Under this line are the records; write out word for word the part that begins at the line containing "pose proof (reload_commit_spec" and ends at the line containing "(install k (new_instance", and no more.

**** STUDY MATERIAL ****

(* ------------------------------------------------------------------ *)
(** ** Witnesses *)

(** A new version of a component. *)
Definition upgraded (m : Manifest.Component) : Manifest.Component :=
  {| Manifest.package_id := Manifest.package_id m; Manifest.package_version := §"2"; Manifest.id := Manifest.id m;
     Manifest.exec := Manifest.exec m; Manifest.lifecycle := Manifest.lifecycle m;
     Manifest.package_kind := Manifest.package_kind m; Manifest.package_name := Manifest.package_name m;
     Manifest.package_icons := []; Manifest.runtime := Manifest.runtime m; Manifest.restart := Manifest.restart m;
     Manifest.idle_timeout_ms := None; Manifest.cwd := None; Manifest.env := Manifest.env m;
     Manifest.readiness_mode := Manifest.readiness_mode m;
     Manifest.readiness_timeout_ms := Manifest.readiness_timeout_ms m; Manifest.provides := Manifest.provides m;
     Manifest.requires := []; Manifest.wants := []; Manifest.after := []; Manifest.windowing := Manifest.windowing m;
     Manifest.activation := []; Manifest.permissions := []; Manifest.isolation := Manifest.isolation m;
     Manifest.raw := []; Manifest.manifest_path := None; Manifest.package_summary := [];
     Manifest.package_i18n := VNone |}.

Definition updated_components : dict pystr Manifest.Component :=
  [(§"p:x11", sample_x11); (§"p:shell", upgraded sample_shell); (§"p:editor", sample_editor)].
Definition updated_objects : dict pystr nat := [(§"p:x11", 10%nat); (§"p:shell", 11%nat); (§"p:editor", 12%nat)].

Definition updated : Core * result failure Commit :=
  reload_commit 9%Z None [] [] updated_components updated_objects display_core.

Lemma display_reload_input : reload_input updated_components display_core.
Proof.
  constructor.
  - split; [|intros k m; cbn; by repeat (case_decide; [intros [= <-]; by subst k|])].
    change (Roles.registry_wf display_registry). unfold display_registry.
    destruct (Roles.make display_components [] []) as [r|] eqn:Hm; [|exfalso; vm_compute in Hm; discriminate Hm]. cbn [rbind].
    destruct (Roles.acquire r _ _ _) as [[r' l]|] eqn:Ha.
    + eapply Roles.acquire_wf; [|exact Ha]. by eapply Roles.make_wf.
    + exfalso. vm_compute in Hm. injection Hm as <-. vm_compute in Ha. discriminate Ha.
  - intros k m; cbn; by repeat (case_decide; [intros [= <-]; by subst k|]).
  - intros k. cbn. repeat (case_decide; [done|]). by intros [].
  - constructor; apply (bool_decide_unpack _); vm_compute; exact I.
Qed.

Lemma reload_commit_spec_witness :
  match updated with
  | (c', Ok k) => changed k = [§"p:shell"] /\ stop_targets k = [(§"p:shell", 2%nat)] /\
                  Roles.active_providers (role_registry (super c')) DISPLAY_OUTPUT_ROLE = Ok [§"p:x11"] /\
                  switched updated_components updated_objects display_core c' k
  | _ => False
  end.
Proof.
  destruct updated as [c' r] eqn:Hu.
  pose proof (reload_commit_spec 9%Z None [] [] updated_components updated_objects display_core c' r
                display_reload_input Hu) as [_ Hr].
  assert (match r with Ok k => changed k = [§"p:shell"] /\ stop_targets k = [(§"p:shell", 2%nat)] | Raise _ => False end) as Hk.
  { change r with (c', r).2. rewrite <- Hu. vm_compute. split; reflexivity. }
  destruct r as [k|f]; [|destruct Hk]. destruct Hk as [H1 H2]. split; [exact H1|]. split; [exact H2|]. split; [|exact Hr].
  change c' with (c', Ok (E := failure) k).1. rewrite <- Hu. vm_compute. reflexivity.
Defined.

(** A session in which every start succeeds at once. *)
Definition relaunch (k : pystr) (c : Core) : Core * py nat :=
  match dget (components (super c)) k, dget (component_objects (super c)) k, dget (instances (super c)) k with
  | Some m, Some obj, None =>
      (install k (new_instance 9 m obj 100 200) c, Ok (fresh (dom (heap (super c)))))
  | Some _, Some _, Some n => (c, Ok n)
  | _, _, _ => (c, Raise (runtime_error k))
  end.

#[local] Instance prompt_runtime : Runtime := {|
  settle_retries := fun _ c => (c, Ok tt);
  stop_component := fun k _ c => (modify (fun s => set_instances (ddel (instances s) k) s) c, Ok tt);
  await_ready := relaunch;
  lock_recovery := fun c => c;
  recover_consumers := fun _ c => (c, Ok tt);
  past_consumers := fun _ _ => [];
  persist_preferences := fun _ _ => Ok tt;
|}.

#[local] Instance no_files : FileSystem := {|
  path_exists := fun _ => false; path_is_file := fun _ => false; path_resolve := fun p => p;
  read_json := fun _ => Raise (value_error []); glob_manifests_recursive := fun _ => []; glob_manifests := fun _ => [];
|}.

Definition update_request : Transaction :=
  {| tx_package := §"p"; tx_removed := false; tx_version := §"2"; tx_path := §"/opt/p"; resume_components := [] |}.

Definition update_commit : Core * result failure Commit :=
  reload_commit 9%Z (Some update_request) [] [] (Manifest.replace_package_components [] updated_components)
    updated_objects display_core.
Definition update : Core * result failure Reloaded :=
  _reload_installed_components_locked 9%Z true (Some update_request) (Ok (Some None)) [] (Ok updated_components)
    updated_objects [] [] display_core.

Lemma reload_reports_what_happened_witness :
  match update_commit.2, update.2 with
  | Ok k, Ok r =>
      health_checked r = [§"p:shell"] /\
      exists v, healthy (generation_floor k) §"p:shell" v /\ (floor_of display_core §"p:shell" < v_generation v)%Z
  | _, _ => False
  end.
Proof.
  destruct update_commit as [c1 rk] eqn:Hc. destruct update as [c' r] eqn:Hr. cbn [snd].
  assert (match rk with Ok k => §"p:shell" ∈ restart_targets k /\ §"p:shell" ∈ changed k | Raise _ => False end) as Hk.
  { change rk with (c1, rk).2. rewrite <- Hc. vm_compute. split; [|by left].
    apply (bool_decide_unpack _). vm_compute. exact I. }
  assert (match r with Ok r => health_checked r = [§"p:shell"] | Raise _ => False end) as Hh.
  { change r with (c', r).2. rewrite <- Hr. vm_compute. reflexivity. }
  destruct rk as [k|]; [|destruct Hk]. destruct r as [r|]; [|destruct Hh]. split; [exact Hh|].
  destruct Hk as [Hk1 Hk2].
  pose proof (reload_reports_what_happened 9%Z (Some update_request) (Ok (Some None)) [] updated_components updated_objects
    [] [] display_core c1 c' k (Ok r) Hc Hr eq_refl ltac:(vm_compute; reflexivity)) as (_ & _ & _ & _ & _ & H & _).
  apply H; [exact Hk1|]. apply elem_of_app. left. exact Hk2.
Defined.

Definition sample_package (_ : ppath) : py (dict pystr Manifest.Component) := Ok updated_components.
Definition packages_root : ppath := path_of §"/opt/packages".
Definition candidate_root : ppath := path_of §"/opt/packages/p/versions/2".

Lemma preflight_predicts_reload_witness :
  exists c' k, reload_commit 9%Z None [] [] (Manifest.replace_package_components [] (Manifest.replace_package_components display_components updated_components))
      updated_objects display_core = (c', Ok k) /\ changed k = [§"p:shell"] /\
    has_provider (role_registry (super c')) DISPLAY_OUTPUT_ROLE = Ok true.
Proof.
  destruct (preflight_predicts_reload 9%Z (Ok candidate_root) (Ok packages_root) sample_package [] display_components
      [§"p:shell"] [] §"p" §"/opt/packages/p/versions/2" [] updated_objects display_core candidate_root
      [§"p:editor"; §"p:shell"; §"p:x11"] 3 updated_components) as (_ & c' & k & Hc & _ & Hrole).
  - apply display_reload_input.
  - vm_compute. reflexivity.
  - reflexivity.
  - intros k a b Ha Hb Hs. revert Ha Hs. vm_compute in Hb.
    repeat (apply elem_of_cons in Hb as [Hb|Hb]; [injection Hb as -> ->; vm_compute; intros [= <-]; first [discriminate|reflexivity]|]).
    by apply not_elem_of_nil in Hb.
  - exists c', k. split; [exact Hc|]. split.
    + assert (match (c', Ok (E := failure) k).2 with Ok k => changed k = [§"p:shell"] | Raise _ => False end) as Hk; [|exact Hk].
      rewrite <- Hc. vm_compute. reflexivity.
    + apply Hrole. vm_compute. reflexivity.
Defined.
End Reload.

****

__SOLUTION FOR THIS EXERCISE__
  pose proof (reload_commit_spec 9%Z None [] [] updated_components updated_objects display_core c' r
                display_reload_input Hu) as [_ Hr].
  assert (match r with Ok k => changed k = [§"p:shell"] /\ stop_targets k = [(§"p:shell", 2%nat)] | Raise _ => False end) as Hk.
  { change r with (c', r).2. rewrite <- Hu. vm_compute. split; reflexivity. }
  destruct r as [k|f]; [|destruct Hk]. destruct Hk as [H1 H2]. split; [exact H1|]. split; [exact H2|]. split; [|exact Hr].
  change c' with (c', Ok (E := failure) k).1. rewrite <- Hu. vm_compute. reflexivity.
Defined.

(** A session in which every start succeeds at once. *)
Definition relaunch (k : pystr) (c : Core) : Core * py nat :=
  match dget (components (super c)) k, dget (component_objects (super c)) k, dget (instances (super c)) k with
  | Some m, Some obj, None =>
      (install k (new_instance 9 m obj 100 200) c, Ok (fresh (dom (heap (super c)))))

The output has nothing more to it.